Human angiotensinogen gene (hAGT) gene has polymorphisms in its 2.5Kb promoter that forms two haplotype (Hap) blocks: -6A/G (-1670A/G, -1562C/T, -1561T/C) and -217A/G (-532T/C, -793A/G, -1074T/C, and -1178G/A). Hap -6A/-217A (Hap -6A) is associated with human hypertension whereas, Hap -6G/-217G (Hap -6G) reduces cardiovascular risk. In vitro, transient transfection shows that Hap -6A has increased promoter activity with a glucocorticoid receptor (GR) agonist (4.7 fold higher) when compared to the Hap -6G. Here, we examine the physiological significance of GR-mediated allele-specific regulation of the hAGT gene, in vivo, with consequential effects on the renin angiotensin system (RAS) in double transgenic (TG) mice engineered with human renin and either haplotype of the hAGT gene. TG mice were treated with and without low dose of a GR agonist, dexamethasone (DEX, 10μg/mL), for 72 hours. In untreated mice, ChIP assay shows greater chromatin-GR binding (Hap -6A- 0.46±0.02 vs. Hap -6G- 0.23±0.01 A.U., p<0.05) and immunoblot shows increased hAGT expression in liver of the Hap -6A-TG mice (Hap -6A- 0.90±0.04 vs. Hap -6G- 0.33±0.03 A.U., p<0.05). However, DEX treatment elicited increased chromatin binding (Hap -6A- 0.80±0.04 vs. Hap -6G- 0.26±0.06 A.U., p<0.05), higher hepatic hAGT expression (Hap -6A- 1.88±0.1 vs. Hap -6G- 0.38±0.09 A.U., p<0.05), increased plasma hAGT (Hap -6A- 1.40±0.11 vs. Hap -6G- 0.42±0.05 A.U., p<0.05) and elevated angiotensin II levels (Hap -6A- 870±45 vs. Hap -6G- 630±47 pg/mL, p<0.05) only in Hap -6A TG mice. No significant change was observed in the endogenous mAGT gene with or without DEX. Similar results were obtained from renal tissues of the two TG lines.
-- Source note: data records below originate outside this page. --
(** A value computed without leaving the process. *)
Definition lift {A : Type} (r : result A) : M A := fun tr => (r, tr).

(** A call that leaves the process. *)
Definition call {A : Type} (ev : event) (answer : trace -> result A) : M A :=
  fun tr => (answer tr, tr ++ [ev]).

(** A call that cannot raise. *)
Definition emit (ev : event) : M unit := fun tr => (inr tt, tr ++ [ev]).

Declare Scope py_scope.
Delimit Scope py_scope with py.
Notation "x <- m ;; k" := (bind m (fun x => k))
  (at level 100, m at next level, right associativity) : py_scope.
Notation "m ;;; k" := (bind m (fun _ => k))
  (at level 100, right associativity) : py_scope.
Open Scope py_scope.

(* ================================================================== *)
(** ** get_yt_object *)

(** [range(n)] *)
Definition range (n : Z) : list Z := List.map Z.of_nat (seq 0 (Z.to_nat n)).

(** The body of the [try]: construct, bypass the age gate, force the
    metadata request. *)
Definition attempt_once (w : World) (url : str) : M YouTube.t :=
  yt <- call (YouTube_init url) (fun tr => new_YouTube w tr url) ;;
  call bypass_age_gate (fun tr => do_bypass_age_gate w tr yt) ;;;
  call vid_info (fun tr => get_vid_info w tr yt) ;;;
  ret yt.

Definition could_not_initialize : exn :=
  Exn PytubeError
      (py "Could not initialize YouTube object. Check your network or try another video.").

Fixpoint retry_loop (w : World) (url : str) (max_retries : Z) (attempts : list Z)
  : M YouTube.t :=
  match attempts with
  | [] => raise could_not_initialize
  | attempt :: rest =>
      try_except (attempt_once w url)
        (fun e =>
           emit (logger_warning
                   (py "Attempt " ++ str_of_int (attempt + 1) ++ py " failed: "
                       ++ exn_msg e)) ;;;
           (if (attempt <? max_retries - 1)%Z
            then emit (time_sleep (2 ^ attempt))
            else ret tt) ;;;
           retry_loop w url max_retries rest)
  end.

Definition get_yt_object (w : World) (url : str) (max_retries : Z) : M YouTube.t :=
  retry_loop w url max_retries (range max_retries).
(** X5: when both calls return and the message of the second response is
    no dict, or is a dict whose ["content"] is [None], a bool or an int, the
    text extraction raises, an [AttributeError] in the first case and a
    [TypeError] in the second, and the handler answers 500 with the text of
    that exception after the two requests: such a reply is an error, not an
    empty success. *)
Theorem malformed_reply_message_500
  (client_state : Type)
  (converse : client_state -> converse_request -> result value * client_state)
  (event : dict) (context : value) (w : world client_state)
  (message code_language : value)
  (r1 r2 : value) (c1 c2 : client_state) (reply reply2 : value) :
  let first_turn := user_turn (task_analysis_prompt message code_language) in
  let second_turn := user_turn (code_generation_prompt code_language) in
  dict_get "message" event = Some message ->
  dict_get "code_language" event = Some code_language ->
  converse (bedrock_runtime w) (bedrock_request [first_turn]) = (inr r1, c1) ->
  output_message r1 = inr reply ->
  converse c1 (bedrock_request [first_turn; reply; second_turn]) = (inr r2, c2) ->
  output_message r2 = inr reply2 ->
  (forall fields, reply2 <> VDict fields)
  \/ (exists fields content,
         reply2 = VDict fields
         /\ dict_get "content" fields = Some content
         /\ (content = VNone \/ (exists b, content = VBool b) \/ (exists z, content = VInt z))) ->
  exists e,
    fst (generate_code_using_bedrock converse message code_language w) = inl e
    /\ exn_type e
       = match reply2 with
         | VDict _ => TypeError
         | _ => AttributeError
         end
    /\ fst (lambda_handler converse event context w)
       = inr (VDict [("statusCode", VInt 500);
                     ("body", VStr (json_dumps (VDict [("error", VStr (exn_str e))])))])
    /\ requests (snd (lambda_handler converse event context w))
       = (requests w ++ [bedrock_request [first_turn];
                         bedrock_request [first_turn; reply; second_turn]])%list.
Proof.
  intros first_turn second_turn Hm Hc H1 Hr H2 Hr2 Hshape.
  rewrite (lambda_handler_valid _ converse _ _ event context w Hm Hc).
  rewrite (generate_second_call _ _ _ _ _ _ _ _ _ _ H1 Hr H2).
  assert (Hcode : exists e,
             read_code (inr r2) = inl e
             /\ exn_type e = match reply2 with VDict _ => TypeError | _ => AttributeError end).
  { unfold read_code; simpl; rewrite Hr2; simpl; unfold _extract_text.
    destruct Hshape as [Hno | (fields & content & -> & Hcontent & Hkind)].
    - destruct reply2 as [| b | z | s | l | fields]; simpl; eauto.
      destruct (Hno fields eq_refl).
    - simpl; rewrite Hcontent; simpl.
      destruct Hkind as [-> | [[b ->] | [z ->]]]; simpl; eauto. }
  destruct Hcode as (e & -> & Hclass).
  exists e; simpl; repeat split; assumption.
Qed.

Lemma malformed_reply_message_500_witness :
  let run_world :=
    scripted_world
      [inr (converse_response (assistant_turn "1. Take s. 2. Reverse it."));
       inr (converse_response (VDict [("role", VStr "assistant"); ("content", VNone)]))] in
  exists e,
    fst (generate_code_using_bedrock scripted_client
           (VStr "reverse a string") (VStr "Python") run_world)
    = inl e
    /\ exn_type e = TypeError
    /\ fst (lambda_handler scripted_client reverse_event VNone run_world)
       = inr (VDict [("statusCode", VInt 500);
                     ("body", VStr (json_dumps (VDict [("error", VStr (exn_str e))])))])
    /\ List.length (requests (snd (lambda_handler scripted_client reverse_event VNone run_world)))
       = 2%nat.
Proof.
  intros run_world.
  destruct (malformed_reply_message_500 _ scripted_client reverse_event VNone run_world
              (VStr "reverse a string") (VStr "Python")
              (converse_response (assistant_turn "1. Take s. 2. Reverse it."))
              (converse_response
                 (VDict [("role", VStr "assistant"); ("content", VNone)]))
              [inr (converse_response
                      (VDict [("role", VStr "assistant"); ("content", VNone)]))]
              []
              (assistant_turn "1. Take s. 2. Reverse it.")
              (VDict [("role", VStr "assistant"); ("content", VNone)])
              eq_refl eq_refl eq_refl eq_refl eq_refl eq_refl
              (or_intror
                 (ex_intro _ [("role", VStr "assistant"); ("content", VNone)]
                    (ex_intro _ VNone
                       (conj eq_refl (conj eq_refl (or_introl eq_refl)))))))
    as (e & Hrun & Hclass & Hanswer & Hrequests).
  exists e; repeat split; assumption.
Defined.

(** ** What the handler reads of the event *)

(** X10: the handler reads the event through the keys ["message"] and
    ["code_language"] only, and does not read the context: two events that
    agree on these two keys get the same answer and cause the same
    requests and output, whatever else they hold. *)
Theorem handler_reads_two_keys_only
  (client_state : Type)
  (converse : client_state -> converse_request -> result value * client_state)
  (event event' : dict) (context context' : value) (w : world client_state) :
  dict_get "message" event = dict_get "message" event' ->
  dict_get "code_language" event = dict_get "code_language" event' ->
  lambda_handler converse event context w = lambda_handler converse event' context' w.
Proof.
  intros Hm Hc.
  destruct (dict_get "message" event') as [m |] eqn:Hm'.
  - destruct (dict_get "code_language" event') as [c |] eqn:Hc'.
    + rewrite (lambda_handler_valid _ converse _ _ event context w Hm Hc).
      now rewrite (lambda_handler_valid _ converse _ _ event' context' w Hm' Hc').
    + unfold lambda_handler, try_except, dict_in; rewrite Hm, Hc, Hm', Hc'; reflexivity.
  - unfold lambda_handler, try_except, dict_in; rewrite Hm, Hm'; reflexivity.
Qed.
Importantly, the GR agonist brought about greater increase in blood pressure (ΔSBP: Hap -6A- 14.5±1.2 vs. Hap -6G- 8.1±1.0 mm Hg, p<0.05) in mice with Hap -6A. Complementary experiments show upregulation of renal redox marker NOX1 (Hap -6A- 1.72±0.13 vs. Hap -6G- 0.45±0.06 A.U., p<0.05) in the -6A TG mice. Taken together, our results show that SNPs in the hAGT Hap -6A favor agonist-induced GR binding that lead to DEX-induced increased expression of the hAGT. This activates the RAS with pathophysiological implications including, increase in blood pressure and tissue oxidative stress.